Work order ->
From the entries that follow, reproduce exactly and only the lines from the line with "Lemma pending_snoc sec" to the line with "written_out_app; [|exact W2].", endpoints included.

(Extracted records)

--- START ---

Lemma write_pending_runs sec a ck ks index : entity_ok ks index ->
  runs (write_pending catalog id sec a ck) ks (fun ck' ks' =>
    ck' = ck ∖ list_to_set (written_keys (pending sec a)) /\ exists index', written_out (pending sec a) ks ks' index index').
Proof.
  intros Hok. destruct a as [|f a].
  - apply runs_ret. split; [cbn; set_solver|]. exists index. by apply written_out_nil.
  - eapply runs_mono.
    + apply write_section_runs; [apply section_key_index|done|by eexists; apply Hok|apply Hok].
    + intros ck' ks' [-> Hst]. split; [|by apply stored_written_out].
      unfold written_keys, pending. cbn [map list_to_set]. change (section_key catalog id sec) with (K sec).
      enough (list_to_set (map (fun x : string * string * string => K x.1.1) (map (fun f0 => (sec, f0.1, f0.2)) a)) ⊆@{gset string} {[K sec]}) by set_solver.
      clear. induction a as [|g a IH]; cbn; set_solver.
Qed.

Lemma pending_snoc sec a k v : pending sec (a ++ [(k, v)]) = pending sec a ++ [(sec, k, v)].
Proof. unfold pending. by rewrite map_app. Qed.

Lemma write_values_runs l : forall sec a ck ks index, entity_ok ks index ->
  runs (write_values catalog id l sec a ck) ks (fun ck' ks' =>
    ck' = ck ∖ list_to_set (written_keys (pending sec a ++ l)) /\ exists index', written_out (pending sec a ++ l) ks ks' index index').
Proof.
  induction l as [|[[s k] v] l IH]; intros sec a ck ks index Hok; cbn [write_values].
  - rewrite app_nil_r. by apply write_pending_runs.
  - destruct (String.eqb_spec s sec) as [->|_].
    + replace (pending sec a ++ (sec, k, v) :: l) with (pending sec (a ++ [(k, v)]) ++ l)
        by (by rewrite pending_snoc, <- app_assoc). by apply IH.
    + apply runs_bind. eapply runs_mono; [by apply write_pending_runs|].
      intros ck1 ks1 (-> & i1 & W1). eapply runs_mono; [by apply IH, W1|].
      intros ck' ks' (-> & i2 & W2). split.
      * unfold written_keys. by rewrite difference_difference_l_L, <- list_to_set_app_L, <- map_app.
      * exists i2. by eapply written_out_app; [|exact W2].
Qed.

--- END ---

Output for this exercise ->
Lemma pending_snoc sec a k v : pending sec (a ++ [(k, v)]) = pending sec a ++ [(sec, k, v)].
Proof. unfold pending. by rewrite map_app. Qed.

Lemma write_values_runs l : forall sec a ck ks index, entity_ok ks index ->
  runs (write_values catalog id l sec a ck) ks (fun ck' ks' =>
    ck' = ck ∖ list_to_set (written_keys (pending sec a ++ l)) /\ exists index', written_out (pending sec a ++ l) ks ks' index index').
Proof.
  induction l as [|[[s k] v] l IH]; intros sec a ck ks index Hok; cbn [write_values].
  - rewrite app_nil_r. by apply write_pending_runs.
  - destruct (String.eqb_spec s sec) as [->|_].
    + replace (pending sec a ++ (sec, k, v) :: l) with (pending sec (a ++ [(k, v)]) ++ l)
        by (by rewrite pending_snoc, <- app_assoc). by apply IH.
    + apply runs_bind. eapply runs_mono; [by apply write_pending_runs|].
      intros ck1 ks1 (-> & i1 & W1). eapply runs_mono; [by apply IH, W1|].
      intros ck' ks' (-> & i2 & W2). split.
      * unfold written_keys. by rewrite difference_difference_l_L, <- list_to_set_app_L, <- map_app.
      * exists i2. by eapply written_out_app; [|exact W2].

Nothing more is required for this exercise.